Os capitães tinham poderes absolutistas em suas posses. Administrativamente podiam explorar as riquezas, doar as sesmarias e cobrar impostos; politicamente faziam as próprias leis com poder de escravizar; judicialmente tinham o poder de prender, arrebentar e matar. As leis eram circunscritas aos limites geográficos das capitanias. Cada estado forjava sua lei. A Coroa – ávida pelos 10% dos capitães e o quinto de 20% das riquezas minerais – desprezava o barril de pólvora na iminência de explodir em razão dos conflitos internos. A alternativa ao descalabro foi o centralismo da administração em 1548, com o 1 governo-geral.

A anarquia colonizadora ocorreu em meio ao sebastianismo ou mito sebástico. Um fenômeno de tola crendice popular envolvendo o falecimento de rei português, D. Sebastião, “O Desejado”. Morto em uma batalha na África e sem localização do corpo, disseminou-se um movimento messiânico de salvação através do renascimento do rei. A espera do ressurgimento do mito salvador se espalharia pelo mundo.
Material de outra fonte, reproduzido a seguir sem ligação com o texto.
(** ** transaction.go *)
Definition GetTransaction (txid : string) : act node_tx :=
  r ← invoke "rawtx: %w" "getrawtransaction" (JArray [JString txid; JNumber 1 0]);
  lift (NewTxFromJSON (rr_Result r)).
Definition GetTransactionHex (txid : string) : act string :=
  r ← invoke "rawtx: %w" "getrawtransaction" (JArray [JString txid]);
  result unmarshal ""%string dec_string r.
Definition getTransaction (txid : string) : act (list (string * json)) :=
  r ← invoke "tx: %w" "gettransaction" (JArray [JString txid; JBool true]);
  result unmarshal [] dec_object r.
Definition IsTransactionConfirmed (txid : string) : act bool :=
  data ← getTransaction txid;
  mret (match as_number (field data "confirmations") with Some (m, _) => 0 <? m | None => false end).
Definition GetTransactionStatus (txid : string) : act node_status :=
  data ← getTransaction txid;
  confirmations ← lift (must (as_number (field data "confirmations")));
  if 0 <? confirmations.1 then
    r ← invoke "block: %w" "getblock" (JArray [default JNull (field data "blockhash")]);
    data ← result unmarshal [] dec_object r;
    hash ← lift (must (as_string (field data "hash")));
    height ← lift (must (as_number (field data "height")));
    time ← lift (must (as_number (field data "time")));
    mret (newConfirmedTxStatus hash (float_int height) (float_int time))
  else mret newUnconfirmedTxStatus.
Definition getTxDetails (txid : string) : act node_tx := GetTransaction txid.
Fixpoint all_strings (l : list json) : outcome error (list string) :=
  match l with [] => Ret [] | j :: l => s ← must (as_string (Some j)); l ← all_strings l; Ret (s :: l) end.
(** The address, not its label, is looked for among the labels. *)
Definition GetTransactionsForAddress (addr : string) (blindingKey : bytes) : act (list node_tx) :=
  addrLabel ← wrapped "label: %w" (addressLabel addr);
  isImportedAddress ← wrap "check import: %w" (isAddressImported addr);
  _ ← (if negb isImportedAddress then wrap "import: %w" (importAddress addr addrLabel blindingKey true) else mret ());
  r ← invoke "list: %w" "listreceivedbyaddress" (JArray [JNumber 0 0; JBool true; JBool true; JString addr]);
  data ← result unmarshal [] dec_any_list r;
  match data with
  | [] => mret []
  | d :: _ =>
      info ← lift (must (as_object (Some d)));
      txids ← lift (must (as_array (field info "txids")));
      txids ← lift (all_strings txids);
      fan_in getTxDetails txids
  end.
Definition BroadcastTransaction (txhex : string) : act string :=
  r ← invoke "send: %w" "sendrawtransaction" (JArray [JString txhex]);
  result unmarshal ""%string dec_string r.
Definition PollGetKnownTransaction (_ : string) : act node_tx := lift (Err (Errorf "unimplemented")).
(** [amount] is the number [m * 10^e]. *)
Definition sendtoaddress (addr : string) (m e : Z) (asset : string) : json :=
  JArray [JString addr; JNumber m e; JString ""; JString ""; JBool false; JBool false; JNumber 1 0; JString "UNSET"; JString asset].
Definition Faucet (addr : string) (m e : Z) (asset : string) : act string :=
  net ← wrapped "args: %w" (match NetworkForAddress addr with Some a => Ret a | None => Err (Errorf "network") end);
  let asset := if bool_decide (asset = ""%string) then net else asset in
  r ← invoke "send: %w" "sendtoaddress" (sendtoaddress addr m e asset);
  txid ← result unmarshal ""%string dec_string r;
  _ ← wrap "mine: %w" mine;
  mret txid.
(** The txid and the asset are not returned. *)
Definition Mint (address : string) (m e : Z) : act (string * string) :=
  r ← invoke "asset: %w" "issueasset" (JArray [JNumber m e; JNumber 0 0]);
  data ← result "asset unmarshal: %w" [] dec_object r;
  asset ← lift (must (as_string (field data "asset")));
  r ← invoke "send: %w" "sendtoaddress" (sendtoaddress address m e asset);
  _ ← result "send unmarhal: %w" ""%string dec_string r;
  _ ← wrap "mine: %w" mine;
  mret (""%string, ""%string).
Jair Bolsonaro é o atual capitão da donataria. É um peregrino que gosta de predicações golpistas, sabota a ciência e tem desvarios monárquicos absolutistas. É a síntese do Brasil colônia: atrasado, belicoso, primitivo, desprezado pelo mundo e condenado a ruína. A estreiteza para gerir o Brasil é notória e antecede a pandemia. Não apresentou projetos ao país e troça com o diversionismo incensado por abjetas criaturas do rei e o gabinete do ódio. O esvaziamento político, derivado da inépcia, levou o capitão ao isolamento, como no período pré-colonial.

A federação vem sendo redesenhada por travas do Supremo Tribunal Federal. Os estados – como no Brasil colônia – tocam autonomamente a proteção sanitária a despeito do charlatanismo presidencial. As comichões autocráticas, típicas dos capitães de outrora, são democraticamente rechaçadas pelas instituições e o isolamento vai se transformando em confinamento. O débil sebastianismo também é indesejado e será exorcizado. Tampouco conseguirá restaurar os poderes absolutistas dos seus antepassados capitães.